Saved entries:
━━━━━━

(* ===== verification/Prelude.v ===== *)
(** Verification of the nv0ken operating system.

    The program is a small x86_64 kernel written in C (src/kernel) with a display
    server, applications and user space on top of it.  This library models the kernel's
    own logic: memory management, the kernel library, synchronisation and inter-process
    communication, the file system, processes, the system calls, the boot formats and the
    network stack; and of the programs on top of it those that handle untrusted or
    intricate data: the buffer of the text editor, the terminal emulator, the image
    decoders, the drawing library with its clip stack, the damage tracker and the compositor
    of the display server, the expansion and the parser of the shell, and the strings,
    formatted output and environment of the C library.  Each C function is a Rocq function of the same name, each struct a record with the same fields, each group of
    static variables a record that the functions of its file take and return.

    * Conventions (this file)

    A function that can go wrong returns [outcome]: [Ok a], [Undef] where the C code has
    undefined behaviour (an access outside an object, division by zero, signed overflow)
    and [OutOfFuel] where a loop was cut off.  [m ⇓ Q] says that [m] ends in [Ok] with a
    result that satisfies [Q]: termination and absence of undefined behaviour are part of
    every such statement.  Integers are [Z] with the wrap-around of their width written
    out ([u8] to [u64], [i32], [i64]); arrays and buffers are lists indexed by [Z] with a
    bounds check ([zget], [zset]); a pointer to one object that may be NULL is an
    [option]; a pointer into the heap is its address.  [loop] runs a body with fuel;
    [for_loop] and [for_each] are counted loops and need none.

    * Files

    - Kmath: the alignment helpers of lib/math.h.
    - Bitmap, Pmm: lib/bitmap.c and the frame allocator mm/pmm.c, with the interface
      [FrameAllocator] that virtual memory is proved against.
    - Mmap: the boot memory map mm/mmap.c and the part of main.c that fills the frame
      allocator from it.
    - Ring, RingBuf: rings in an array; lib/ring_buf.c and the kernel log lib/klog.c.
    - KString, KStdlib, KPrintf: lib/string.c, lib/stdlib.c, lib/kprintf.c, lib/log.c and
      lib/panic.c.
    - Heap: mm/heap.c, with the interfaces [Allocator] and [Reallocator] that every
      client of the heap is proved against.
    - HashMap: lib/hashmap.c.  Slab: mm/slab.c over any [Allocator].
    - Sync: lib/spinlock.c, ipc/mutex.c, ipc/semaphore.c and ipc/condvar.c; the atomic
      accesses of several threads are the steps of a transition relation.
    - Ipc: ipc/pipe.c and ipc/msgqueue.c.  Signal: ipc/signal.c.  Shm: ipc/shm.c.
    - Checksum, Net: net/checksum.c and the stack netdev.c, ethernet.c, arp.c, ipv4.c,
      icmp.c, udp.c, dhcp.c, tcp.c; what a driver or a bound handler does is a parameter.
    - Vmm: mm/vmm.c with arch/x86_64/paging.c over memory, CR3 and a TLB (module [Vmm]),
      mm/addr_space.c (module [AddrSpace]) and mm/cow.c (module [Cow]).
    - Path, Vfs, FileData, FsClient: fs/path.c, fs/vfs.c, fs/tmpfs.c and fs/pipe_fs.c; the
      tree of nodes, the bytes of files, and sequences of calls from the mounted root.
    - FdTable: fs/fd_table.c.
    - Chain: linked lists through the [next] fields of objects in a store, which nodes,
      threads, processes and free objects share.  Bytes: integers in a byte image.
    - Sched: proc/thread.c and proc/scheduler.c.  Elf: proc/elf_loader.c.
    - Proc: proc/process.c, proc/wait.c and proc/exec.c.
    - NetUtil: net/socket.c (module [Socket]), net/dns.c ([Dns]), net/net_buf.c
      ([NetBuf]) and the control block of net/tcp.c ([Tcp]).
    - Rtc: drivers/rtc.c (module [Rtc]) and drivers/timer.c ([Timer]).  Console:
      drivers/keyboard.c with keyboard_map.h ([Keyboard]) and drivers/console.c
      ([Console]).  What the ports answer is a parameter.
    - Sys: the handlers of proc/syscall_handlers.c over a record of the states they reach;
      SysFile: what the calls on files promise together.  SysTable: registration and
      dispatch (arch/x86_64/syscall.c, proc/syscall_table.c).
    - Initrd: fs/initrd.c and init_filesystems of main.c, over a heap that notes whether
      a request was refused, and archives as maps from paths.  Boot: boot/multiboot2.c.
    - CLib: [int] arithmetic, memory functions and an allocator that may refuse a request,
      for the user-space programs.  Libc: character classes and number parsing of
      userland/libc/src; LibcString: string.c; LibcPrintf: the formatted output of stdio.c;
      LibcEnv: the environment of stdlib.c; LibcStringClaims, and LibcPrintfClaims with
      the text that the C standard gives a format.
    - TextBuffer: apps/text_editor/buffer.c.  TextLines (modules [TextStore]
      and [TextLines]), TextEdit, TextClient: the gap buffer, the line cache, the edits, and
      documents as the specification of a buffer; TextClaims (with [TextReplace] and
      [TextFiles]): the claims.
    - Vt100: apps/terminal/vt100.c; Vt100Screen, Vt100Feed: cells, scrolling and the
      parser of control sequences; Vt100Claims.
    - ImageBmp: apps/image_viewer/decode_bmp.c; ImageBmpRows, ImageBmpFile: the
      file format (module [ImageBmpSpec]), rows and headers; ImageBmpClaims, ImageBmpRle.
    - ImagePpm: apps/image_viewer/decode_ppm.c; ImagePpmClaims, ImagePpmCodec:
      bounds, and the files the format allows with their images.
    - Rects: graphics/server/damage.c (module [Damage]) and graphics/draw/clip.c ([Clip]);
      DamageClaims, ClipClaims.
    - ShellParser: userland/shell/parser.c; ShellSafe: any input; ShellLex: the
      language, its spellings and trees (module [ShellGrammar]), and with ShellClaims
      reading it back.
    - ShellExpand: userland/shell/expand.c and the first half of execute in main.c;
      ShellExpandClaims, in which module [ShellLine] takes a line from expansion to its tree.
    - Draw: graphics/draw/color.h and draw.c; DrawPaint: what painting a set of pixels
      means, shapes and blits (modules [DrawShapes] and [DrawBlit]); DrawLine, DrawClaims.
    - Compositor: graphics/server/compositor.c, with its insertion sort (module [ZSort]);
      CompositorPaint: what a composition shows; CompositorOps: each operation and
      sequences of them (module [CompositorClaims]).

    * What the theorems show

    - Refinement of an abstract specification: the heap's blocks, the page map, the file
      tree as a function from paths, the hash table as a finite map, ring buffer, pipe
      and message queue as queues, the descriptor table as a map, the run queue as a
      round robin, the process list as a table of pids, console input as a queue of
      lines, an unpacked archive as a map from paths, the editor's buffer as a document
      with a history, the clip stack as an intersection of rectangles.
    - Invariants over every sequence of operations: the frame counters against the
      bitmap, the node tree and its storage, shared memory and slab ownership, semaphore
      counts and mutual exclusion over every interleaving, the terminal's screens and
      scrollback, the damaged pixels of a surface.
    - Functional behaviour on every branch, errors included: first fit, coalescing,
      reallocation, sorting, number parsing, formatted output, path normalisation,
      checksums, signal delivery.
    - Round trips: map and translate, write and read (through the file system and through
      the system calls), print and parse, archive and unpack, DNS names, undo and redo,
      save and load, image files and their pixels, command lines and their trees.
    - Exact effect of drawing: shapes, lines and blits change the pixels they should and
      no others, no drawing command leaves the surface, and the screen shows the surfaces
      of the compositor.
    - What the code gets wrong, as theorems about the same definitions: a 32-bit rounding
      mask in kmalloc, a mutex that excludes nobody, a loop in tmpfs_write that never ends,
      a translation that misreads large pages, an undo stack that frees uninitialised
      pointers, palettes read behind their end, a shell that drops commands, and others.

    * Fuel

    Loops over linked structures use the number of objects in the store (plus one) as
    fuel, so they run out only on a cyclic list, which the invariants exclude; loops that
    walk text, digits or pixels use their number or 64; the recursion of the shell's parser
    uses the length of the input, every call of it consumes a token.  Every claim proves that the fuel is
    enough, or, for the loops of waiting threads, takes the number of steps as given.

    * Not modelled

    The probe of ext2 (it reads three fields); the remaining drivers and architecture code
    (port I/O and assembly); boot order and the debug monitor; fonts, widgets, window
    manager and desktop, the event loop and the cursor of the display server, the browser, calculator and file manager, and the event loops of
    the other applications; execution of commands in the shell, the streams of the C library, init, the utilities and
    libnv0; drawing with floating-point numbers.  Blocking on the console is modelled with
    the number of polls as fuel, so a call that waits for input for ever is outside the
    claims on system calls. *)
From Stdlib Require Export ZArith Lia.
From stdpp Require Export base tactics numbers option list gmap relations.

━━━━━━

_Task objective:_ Every line above from the line with "- Path, Vfs, FileData, FsClient: fs/path.c, fs/vfs.c, fs/tmpfs.c" to the line with "- TextBuffer: apps/text_editor/buffer.c.", both included, must be reproduced exactly, and no other line may appear.

_Task solution:_
    - Path, Vfs, FileData, FsClient: fs/path.c, fs/vfs.c, fs/tmpfs.c and fs/pipe_fs.c; the
      tree of nodes, the bytes of files, and sequences of calls from the mounted root.
    - FdTable: fs/fd_table.c.
    - Chain: linked lists through the [next] fields of objects in a store, which nodes,
      threads, processes and free objects share.  Bytes: integers in a byte image.
    - Sched: proc/thread.c and proc/scheduler.c.  Elf: proc/elf_loader.c.
    - Proc: proc/process.c, proc/wait.c and proc/exec.c.
    - NetUtil: net/socket.c (module [Socket]), net/dns.c ([Dns]), net/net_buf.c
      ([NetBuf]) and the control block of net/tcp.c ([Tcp]).
    - Rtc: drivers/rtc.c (module [Rtc]) and drivers/timer.c ([Timer]).  Console:
      drivers/keyboard.c with keyboard_map.h ([Keyboard]) and drivers/console.c
      ([Console]).  What the ports answer is a parameter.
    - Sys: the handlers of proc/syscall_handlers.c over a record of the states they reach;
      SysFile: what the calls on files promise together.  SysTable: registration and
      dispatch (arch/x86_64/syscall.c, proc/syscall_table.c).
    - Initrd: fs/initrd.c and init_filesystems of main.c, over a heap that notes whether
      a request was refused, and archives as maps from paths.  Boot: boot/multiboot2.c.
    - CLib: [int] arithmetic, memory functions and an allocator that may refuse a request,
      for the user-space programs.  Libc: character classes and number parsing of
      userland/libc/src; LibcString: string.c; LibcPrintf: the formatted output of stdio.c;
      LibcEnv: the environment of stdlib.c; LibcStringClaims, and LibcPrintfClaims with
      the text that the C standard gives a format.
    - TextBuffer: apps/text_editor/buffer.c.  TextLines (modules [TextStore]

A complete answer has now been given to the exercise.